Yes, that was JMS belief too, the AOL couldn't win through might, there was no other way for Sheridan/Delenn to win.
 
Watched "Into the Fire" but I'm way too exhausted to type up all my thoughts on these two episodes tonight. Still, having just finished skimming TheGodBen's response to the hour, and seeing numerous posters in that thread remarking that the resolution to the war is rather controversial among the show's fandom, I thought I'd get it out for my readers straight away that I really liked the way things ended.

To end a war of ideology through words, not might, seems appropriate. And to beat these races with might, not words, seems unlikely.

Yes, that was JMS belief too, the AOL couldn't win through might, there was no other way for Sheridan/Delenn to win.

Wait, what does America Online have to do with...

...oh, nevermind. :techman:
 
A great many people do not care for the line. Me... well, I rather enjoyed it. The idea and the line itself were different from much of what I'd seen in other shows.
 
Jeff, welcome to the 1.72 season long epilogue to the series :p "Into the Fire", for me, was the climax of the entire show, and everything is downhill from there. As Delenn says at the end of the episode, it feels like the magic is gone.

Don't get me wrong there's some great stuff in Season Four. Season Five, not so much. But for me the show was ABOUT the Shadows and the Vorlons. With them gone... it is so much less. Anything after that can only be horribly anti-climactic.

I don't know if you're aware of this yet, but at the start of Season Four JMS was told that he would not be getting a fifth year, so he decided to compress the story into a single season. That's why the Shadow War ends so abruptly only six episodes in. And then, after Season Four was done, the show was picked up by TNT (formerly it was airing in broadcast syndication), so suddenly he had a whole extra year but he already used up most of his story. One of the many reasons fans aren't so happy with the final year.
 
When I saw the conclusion to the Shadow storyline, I was a bit shocked that it had ended so soon, and I worried for the future. In retrospect, the worry was totally unnecessary.

The story works better ending at this point as the momentum by this point is huge, and the timing feels right. And believe me, this is Babylon 5 - there is a hell of a lot more amazing stuff around the corner. :techman:
 
For a moment the universe of Babylon 5 certainly seemed to be a more quiet place than before. The parents moved out of the house and now the children were alone, making up their own luck and their magic.

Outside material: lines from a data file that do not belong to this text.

(* ===== verification/Time.v ===== *)
(** * Calendar time (clib/time.cpp, kernel/sysclock.cpp)

    [time_t] is a signed 64-bit word and the fields of [struct tm] are [int]s;
    C division truncates towards zero ([Z.quot], [Z.rem]).  Every [int]
    subexpression is wrapped to 32 bits, as the target computes it. *)
From S2P Require Import Prelude Ctype Stdio.

Definition s64 (z : Z) : Z := swrap 64 z.

Record tm := mk_tm {
  tm_sec : Z; tm_min : Z; tm_hour : Z; tm_mday : Z; tm_mon : Z; tm_year : Z;
  tm_wday : Z; tm_yday : Z; tm_isdst : Z }.

Definition is_leap_year (a : Z) : bool :=
  (Z.rem a 4 =? 0) && (negb (Z.rem a 100 =? 0) || (Z.rem a 400 =? 0)).

Definition beginning_of_time : Z := 1970.
Definition moment_of_creation : Z := 0.
Definition gregorian_cycle_len : Z := 146097.
Definition years_per_cycle : Z := 400.
Definition leap_days_before_epoch : Z := 477.
Definition days_per_year : Z := 365.
Definition days_before_epoch : Z := days_per_year * beginning_of_time + leap_days_before_epoch.
Definition days_per_4_years : Z := days_per_year * 4 + 1.
Definition days_per_100_years : Z := days_per_year * 25 - 1.
Definition seconds_per_day : Z := 86400.
Definition seconds_per_hour : Z := 3600.
Definition seconds_per_minute : Z := 60.

(** The rows of the tables are indexed by [is_leap_year]. *)
Definition days_per_month (leap : bool) : list Z :=
  if leap then [31; 29; 31; 30; 31; 30; 31; 31; 30; 31; 30; 31]
  else [31; 28; 31; 30; 31; 30; 31; 31; 30; 31; 30; 31].
Definition ordinal_date (leap : bool) : list Z :=
  if leap then [0; 31; 60; 91; 121; 152; 182; 213; 244; 274; 305; 335]
  else [0; 31; 59; 90; 120; 151; 181; 212; 243; 273; 304; 334].

Definition mktime (timeptr : tm) : outcome Z :=
  let actual_year := s32 (tm_year timeptr + 1900) in
  let time := moment_of_creation in
  let time := s64 (time + tm_sec timeptr) in
  let time := s64 (time + s32 (tm_min timeptr * seconds_per_minute)) in
  let time := s64 (time + s32 (tm_hour timeptr * seconds_per_hour)) in
  let time := s64 (time + s32 (s32 (tm_mday timeptr - 1) * seconds_per_day)) in
  ord ← fetch (ordinal_date (is_leap_year actual_year)) (tm_mon timeptr);
  let time := s64 (time + s32 (ord * 86400)) in
  let last_year := s32 (actual_year - 1) in
  Ok (s64 (time +
    s32 (s32 (s32 (s32 (actual_year - beginning_of_time) * 365)
              + s32 (s32 (s32 (Z.quot last_year 4 - Z.quot last_year 100)
                          + Z.quot last_year 400) - leap_days_before_epoch)) * 86400))).

(** [while(day_of_year >= (dpm = days_per_month[leap][month]))] *)
Fixpoint month_loop (fuel : nat) (leap : bool) (day_of_year month : Z) : outcome (Z * Z) :=
  match fuel with
  | O => Fault OutOfFuel
  | S fuel =>
    dpm ← fetch (days_per_month leap) month;
    if dpm <=? day_of_year then month_loop fuel leap (s32 (day_of_year - dpm)) (s32 (month + 1))
    else Ok (day_of_year, month)
  end.

Definition gmtime (timer : Z) : outcome tm :=
  let seconds := timer in
  let sec := s32 (Z.rem seconds 60) in
  let minutes := Z.quot seconds 60 in
  let min := s32 (Z.rem minutes 60) in
  let '(sec, min) := if sec <? 0 then (s32 (sec + 60), s32 (min - 1)) else (sec, min) in
  let hours := Z.quot minutes 60 in
  let hour := s32 (Z.rem hours 24) in
  let '(min, hour) := if min <? 0 then (s32 (min + 60), s32 (hour - 1)) else (min, hour) in
  let days := Z.quot hours 24 in
  let wday := s32 (Z.rem (days + 4) 7) in
  let '(hour, days) := if hour <? 0 then (s32 (hour + 24), days - 1) else (hour, days) in
  let wday := if wday <? 0 then wday + 7 else wday in
  let days_since_1bc := days_before_epoch + days in
  let year_of_last_cycle :=
    s32 (years_per_cycle * s32 (Z.quot days_since_1bc gregorian_cycle_len)) in
  let days_since_cycle := s32 (Z.rem days_since_1bc gregorian_cycle_len) in
  let last_centennial :=
    s32 (year_of_last_cycle + 100 * Z.quot days_since_cycle days_per_100_years) in
  let days_since_centennial := Z.rem days_since_cycle days_per_100_years in
  let last_leap_year :=
    s32 (last_centennial + 4 * Z.quot days_since_centennial days_per_4_years) in
  let days_since_leap := Z.rem days_since_centennial days_per_4_years in
  let current_year := s32 (last_leap_year + Z.quot days_since_leap days_per_year) in
  let day_of_year := Z.rem days_since_leap days_per_year in
  '(mday, month) ← month_loop 13 (is_leap_year current_year) day_of_year 0;
  Ok (mk_tm sec min hour (s32 (mday + 1)) month (s32 (current_year - 1900)) wday day_of_year 0).

(** [get_utc_offset()] is the kernel's [utc_offset], in seconds. *)
Definition localtime (utc_offset timer : Z) : outcome tm := gmtime (s64 (timer + utc_offset)).

Definition wdays : list (list Z) :=
  [[83; 117; 110]; [77; 111; 110]; [84; 117; 101]; [87; 101; 100]; [84; 104; 117];
   [70; 114; 105]; [83; 97; 116]].
Definition months : list (list Z) :=
  [[74; 97; 110]; [70; 101; 98]; [77; 97; 114]; [65; 112; 114]; [77; 97; 121]; [74; 117; 110];
   [74; 117; 108]; [65; 117; 103]; [83; 101; 112]; [79; 99; 116]; [78; 111; 118]; [68; 101; 99]].

(** ["%s %s %02d %02d:%02d:%02d %04d\n"] *)
Definition asctime_format : list Z :=
  [37; 115; 32; 37; 115; 32; 37; 48; 50; 100; 32; 37; 48; 50; 100; 58; 37; 48; 50; 100; 58;
   37; 48; 50; 100; 32; 37; 48; 52; 100; 10].

Definition asctime (t : tm) : outcome (list Z) :=
  wd ← fetch wdays (tm_wday t);
  mo ← fetch months (tm_mon t);
  '(result, _) ← snprintf 128 asctime_format
     [va_string wd; va_string mo; va_word (tm_mday t); va_word (tm_hour t); va_word (tm_min t);
      va_word (tm_sec t); va_word (s32 (tm_year t + 1900))];
  Ok result.

Definition ctime (utc_offset timer : Z) : outcome (list Z) :=
  t ← localtime utc_offset timer; asctime t.

(** ** The kernel's clock *)
Record sysclock := mk_sysclock { sysclock_begin_time : Z; utc_offset : Z }.

Definition sysclock_get_master_time (pit_ticks pit_rate : Z) (c : sysclock) : Z :=
  s64 (sysclock_begin_time c + Z.quot pit_ticks pit_rate).
Definition sysclock_set_utc_offset (offset : Z) (c : sysclock) : sysclock :=
  mk_sysclock (sysclock_begin_time c) offset.
(** [sysclock_init]: the RTC reading [now], taken [sample] ticks after boot. *)
Definition sysclock_init (now : tm) (sample tick_rate : Z) (c : sysclock) : outcome sysclock :=
  rtc_time ← mktime now;
  Ok (mk_sysclock (s64 (rtc_time - Z.quot sample tick_rate)) (utc_offset c)).
(* ===== verification/ScanfProofs.v ===== *)
(** * Formatted input: termination, accounting, agreement with the output side *)
From S2P Require Import Prelude Ctype Stdio StdioProofs Scanf.

(** ** Every loop leaves a suffix of its input *)
Definition suffix_of (rest inp : list Z) : Prop := exists taken, inp = taken ++ rest.

Lemma suffix_refl l : suffix_of l l.
Proof. exists []. reflexivity. Qed.
Lemma suffix_cons c rest inp : suffix_of rest inp -> suffix_of rest (c :: inp).
Proof. intros [t ->]. exists (c :: t). reflexivity. Qed.
Lemma suffix_trans a b c : suffix_of a b -> suffix_of b c -> suffix_of a c.
Proof. intros [t ->] [u ->]. exists (u ++ t). now rewrite app_assoc. Qed.
Lemma suffix_drop k l : suffix_of (drop k l) l.
Proof. exists (take k l). now rewrite take_drop. Qed.
Lemma suffix_length a b : suffix_of a b -> (length a <= length b)%nat.
Proof. intros [t ->]. rewrite length_app. lia. Qed.
Lemma suffix_Forall P a b : suffix_of a b -> Forall P b -> Forall P a.
Proof. intros [t ->] H. apply Forall_app in H. apply H. Qed.
#[export] Hint Resolve suffix_refl suffix_cons suffix_drop : osd.

Lemma digits_loop_suffix hi inp : forall res, suffix_of (snd (digits_loop hi res inp)) inp.
Proof.
  induction inp as [|c inp IH]; intros res; simpl; [auto with osd|].
  destruct (_ && _); [apply suffix_cons, IH|auto with osd].
Qed.
Lemma hex_loop_suffix inp : forall res, suffix_of (snd (hex_loop res inp)) inp.
Proof.
  induction inp as [|c inp IH]; intros res; simpl; [auto with osd|].
  repeat (destruct (_ && _); [apply suffix_cons, IH|]). auto with osd.
Qed.

(** A leading match on constants returns a drop of the list. *)
Lemma hex_prefix_drop inp : exists k, hex_prefix inp = drop k inp.
Proof.
  destruct inp as [|c inp]; [exists 0%nat; reflexivity|].
  destruct (Z.eq_dec c 48) as [->|Hc].
  - destruct inp as [|d inp]; [exists 1%nat; reflexivity|].
    destruct (Z.eq_dec d 120) as [->|Hd]; [exists 2%nat; reflexivity|]. exists 1%nat.
    simpl. destruct d as [|d|d]; try reflexivity.
    do 7 (destruct d as [d|d|]; try reflexivity; try contradiction).
  - exists 0%nat. simpl. destruct c as [|c|c]; try reflexivity.
    do 6 (destruct c as [c|c|]; try reflexivity; try contradiction).
Qed.

Lemma hex_suffix inp : suffix_of (snd (hex_loop 0 (hex_prefix inp))) inp.
Proof.
  destruct (hex_prefix_drop inp) as [k ->].
  apply suffix_trans with (drop k inp); [apply hex_loop_suffix|auto with osd].
Qed.

Lemma scan_integer_suffix base inp : suffix_of (snd (scan_integer base inp)) inp.
Proof.
  unfold scan_integer. destruct (_ =? 16); [apply hex_suffix|].
  destruct (_ =? 8); apply digits_loop_suffix.
Qed.
(** What [ALIGN] returns and stores. *)
Lemma ALIGN_spec {P} ptr k (h : heap P) : 0 <= k < 31 -> 0 <= ptr -> ptr + 4 + 2 ^ k <= 2 ^ 32 ->
  exists o, 0 <= o < 2 ^ k /\ (ptr + 4 + o) mod 2 ^ k = 0
    /\ ALIGN ptr (2 ^ k) h = (ptr + 4 + o, set_words (<[ptr + o := o]> (align_words h)) h).
Proof.
  intros Hk Hp Hb. unfold ALIGN, sizeof_align_t.
  assert (H2 : 0 < 2 ^ k) by (apply Z.pow_pos_nonneg; lia).
  rewrite (add32_small ptr 4) by lia. rewrite (sub32_small (2 ^ k) 1) by lia.
  rewrite land_low_mask by lia. pose proof (Z.mod_pos_bound (ptr + 4) (2 ^ k) H2).
  set (d := (ptr + 4) mod 2 ^ k) in *.
  pose proof (Z.div_mod (ptr + 4) (2 ^ k) ltac:(lia)) as E. fold d in E.
  destruct (Z.eqb_spec d 0) as [Ed|Ed]; cbn [negb].
  - exists 0. split; [lia|]. rewrite !Z.add_0_r. split; [exact Ed|].
    rewrite add32_small by lia. rewrite sub32_small by lia.
    replace (ptr + 4 + 0 - 4) with ptr by lia. rewrite Z.add_0_r. reflexivity.
  - exists (2 ^ k - d). split; [lia|]. rewrite (sub32_small (2 ^ k) d) by lia. split.
    + replace (ptr + 4 + (2 ^ k - d)) with (((ptr + 4) / 2 ^ k + 1) * 2 ^ k) by lia. apply Z.mod_mul. lia.
    + rewrite add32_small by lia. rewrite sub32_small by lia.
      replace (ptr + 4 + (2 ^ k - d) - 4) with (ptr + (2 ^ k - d)) by lia. reflexivity.
Qed.

Section allocator_proofs.
Context {P : Type} `{PageSourceLaws P}.
Implicit Types h : heap P.

(** A request of [req] bytes at alignment [2 ^ k]. *)
Context (req k : Z) (Hreq : 0 <= req) (Hk : 0 <= k < 13).
Definition rsize : Z := req + 4 + (2 ^ k - 1).
Context (Hfit : rsize + 48 + 4096 < 2 ^ 32).
(** A block that was just attached serves the request. *)
Lemma fresh_loop fuel h L f B new maj started best : heap_rep_with h (L ++ [(new, [])]) f B ->
  majors h !! new = Some (with_prev fresh_major maj) -> (0 < fuel)%nat ->
  exists p h', major_loop fuel new started best (rsize req k) req (2 ^ k) h = Ok (p, h')
    /\ malloc_post B p h'.
Proof using Hreq Hk Hfit.
  intros Hrep HM Hf. destruct fuel as [|fuel]; [lia|]. pose proof (rsize_range req k Hreq Hk Hfit) as Hrs.
  destruct pages_for_room as [_ Hroom].
  assert (Hin : new ∈ (L ++ [(new, [])]).*1).
  { rewrite fmap_app. apply elem_of_app. right. apply list_elem_of_here. }
  destruct (room_diff h _ new (proj1 Hrep) Hin) as (M & HM' & Hdiff & Hnz).
  rewrite HM in HM'. injection HM' as <-.
  cbn [major_loop]. rewrite (proj2 (Z.eqb_neq _ _) Hnz). rewrite (get_major_Ok _ _ _ HM).
  cbn [mbind outcome_bind]. rewrite Hdiff. unfold sizeof_minor. rewrite (add32_small (rsize req k) 24) by lia.
  destruct (note_best h _ f B new best (maj_size (with_prev fresh_major maj) - maj_usage (with_prev fresh_major maj)) Hrep Hin)
    as (h1 & b1 & -> & Hrep1 & Em & _). cbv iota beta.
  rewrite (proj2 (Z.ltb_ge _ _)) by (simpl; lia).
  rewrite <- Em in HM. destruct (fresh_post _ _ _ _ _ _ Hrep1 HM) as (p & h' & Et & Hp).
  rewrite Et. exists p, h'. split; [reflexivity|exact Hp].
Qed.

Lemma major_loop_spec : forall fuel h L f B A maj Z0 (started : bool) best,
  heap_rep_with h L f B -> L.*1 = A ++ maj :: Z0 ->
  (length Z0 + (if started then length L else 0) + 1 < fuel)%nat ->
  exists p h', major_loop fuel maj started best (rsize req k) req (2 ^ k) h = Ok (p, h')
    /\ malloc_post B p h'.
Proof using Hreq Hk Hfit.
  pose proof (rsize_range req k Hreq Hk Hfit) as Hrs.
  induction fuel as [|fuel IH]; intros h L f B A maj Z0 started best Hrep EL Hfuel; [lia|].
  assert (Hin : maj ∈ L.*1) by (rewrite EL; apply elem_of_app; right; apply list_elem_of_here).
  destruct (room_diff h L maj (proj1 Hrep) Hin) as (M & HM & Hdiff & Hnz).
  cbn [major_loop]. rewrite (proj2 (Z.eqb_neq _ _) Hnz). rewrite (get_major_Ok _ _ _ HM).
  cbn [mbind outcome_bind]. rewrite Hdiff. unfold sizeof_minor. rewrite (add32_small (rsize req k) 24) by lia.
  destruct (note_best h L f B maj best (maj_size M - maj_usage M) Hrep Hin) as (h1 & b1 & -> & Hrep1 & Em & Er).
  assert (HLne : L <> []) by (intros ->; destruct A; discriminate).
  pose proof (hi_chain _ _ (proj1 Hrep1)) as Hc. rewrite EL, Em in Hc.
  pose proof (next_in_chain _ _ _ _ _ HM _ _ Hc) as Hnext.
  (* where the walk goes when this block does not serve *)
  assert (Hstep : forall best', Z0 <> [] \/ started = true -> exists p h',
    major_loop fuel (if maj_next M =? 0 then l_memRoot h1 else maj_next M)
      (if maj_next M =? 0 then false else started) best' (rsize req k) req (2 ^ k) h1 = Ok (p, h')
    /\ malloc_post B p h').
  { intros best' Hor. destruct Z0 as [|nx Z0].
    - destruct Hor as [Hor| ->]; [contradiction|]. rewrite Hnext, Z.eqb_refl.
      destruct (root_in h1 L f B Hrep1 HLne) as [Z1 E1].
      apply (IH h1 L f B [] (l_memRoot h1) Z1 false best' Hrep1 E1).
      apply (f_equal length) in E1. rewrite length_fmap in E1. simpl in E1, Hfuel. lia.
    - destruct Hnext as [-> Hnz']. rewrite (proj2 (Z.eqb_neq _ _) Hnz').
      apply (IH h1 L f B (A ++ [maj]) nx Z0 started best' Hrep1).
      + rewrite <- app_assoc. exact EL.
      + simpl in Hfuel. lia. }
  destruct (Z.ltb_spec (maj_size M - maj_usage M) (rsize req k + 24)) as [Hfull|Hroom].
  - destruct (Z.eqb_spec (maj_next M) 0) as [En|En]; cbn [negb].
    + destruct started; [apply (Hstep b1); auto|].
      destruct Z0 as [|nx Z0]; [|destruct Hnext; lia].
      destruct (extend_spec h1 L f B A maj Hrep1 EL) as (new & h2 & E & _ & [(-> & Hr)|(Hnew & Hr & _ & Hmn)]);
        rewrite E; cbn [mbind outcome_bind].
      * eexists 0, _. split; [reflexivity|]. exact (post_none _ _ _ _ Hr).
      * rewrite (proj2 (Z.eqb_neq _ _) Hnew).
        destruct (fresh_post _ _ _ _ _ _ Hr Hmn) as (p & h' & Et & Hp). rewrite Et.
        exists p, h'. split; [reflexivity|exact Hp].
    + apply Hstep. left. intros ->. contradiction.
  - destruct (split_fst _ _ _ _ EL) as (L1 & l & L2 & -> & <- & <-).
    assert (HM1 : majors h1 !! maj = Some M) by (rewrite Em; exact HM).
    destruct (try_major_spec h1 L1 L2 maj l M (proj1 Hrep1) HM1) as [[E _]|(p & h' & b & o & l' & f' & E & S & I)];
      [lia|rewrite E; cbn [mbind outcome_bind]|rewrite E].
    + rewrite (get_major_Ok _ _ _ HM1). cbn [mbind outcome_bind].
      destruct (Z.eqb_spec (maj_next M) 0) as [En|En]; [|apply Hstep; left; intros Hn; rewrite Hn in Hnext; contradiction].
      destruct started; [apply (Hstep b1); auto|].
      destruct (L2.*1) as [|nx Z1] eqn:EZ; [|destruct Hnext; lia].
      assert (EL' : (L1 ++ (maj, l) :: L2).*1 = L1.*1 ++ [maj]) by exact EL.
      destruct (extend_spec h1 _ f B _ maj Hrep1 EL') as (new & h2 & Ee & _ & [(-> & Hr)|(Hnew & Hr & _ & Hmn)]);
        rewrite Ee; cbn [mbind outcome_bind].
      * eexists 0, _. split; [reflexivity|]. exact (post_none _ _ _ _ Hr).
      * rewrite (proj2 (Z.eqb_neq _ _) Hnew).
        apply (fresh_loop fuel h2 _ f B new maj false b1 Hr Hmn). simpl in Hfuel. lia.
    + exists p, h'. split; [reflexivity|]. eapply insert_post; eassumption.
Qed.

A nice break before things go boom!
 
You know what happens when you leave the kids alone in the house.

Only this time it doesn't involve Molly Ringwald.
 
I was okay with the idea of how the war ended. I just didn't like the dialogue between the Shadows and the Vorlon. They were speaking like 5-year olds.
Well they kind of mentally regressed to that point, forgetting what they were there for and throwing tantrums and blowing up planets and such.
And then, after Season Four was done, the show was picked up by TNT (formerly it was airing in broadcast syndication), so suddenly he had a whole extra year but he already used up most of his story. One of the many reasons fans aren't so happy with the final year.
Certainly the balance would have been a little different if the season five renewal had come earlier, but there are a few key pieces of season five that were always going to be there, which can be gleaned from some of the notes and comments Joe has made in the script books:
Byron was going to be there, albeit Ivanova was supposed to be there as well; set-up for the telepath war and the bombing of Psi Corps was going to be there as seen in the ancillary notes in the Artifacts book; Londo was always going to be Emperor in the final season; Sheridan would be dealing with the Alliance and trying to manage multiple races; Garibaldi would be drinking; and according to JMS in the script books, Movements of Fire and Shadow/The Fall of Centauri Prime was the whole point of having a five-year arc; to build up a sense of dread to that moment.
 
"Into the Fire", for me, was the climax of the entire show, and everything is downhill from there.

I wouldn't agree with that. I can see why you might feel that way, but for me, it was never just about the Vorlons and Shadows.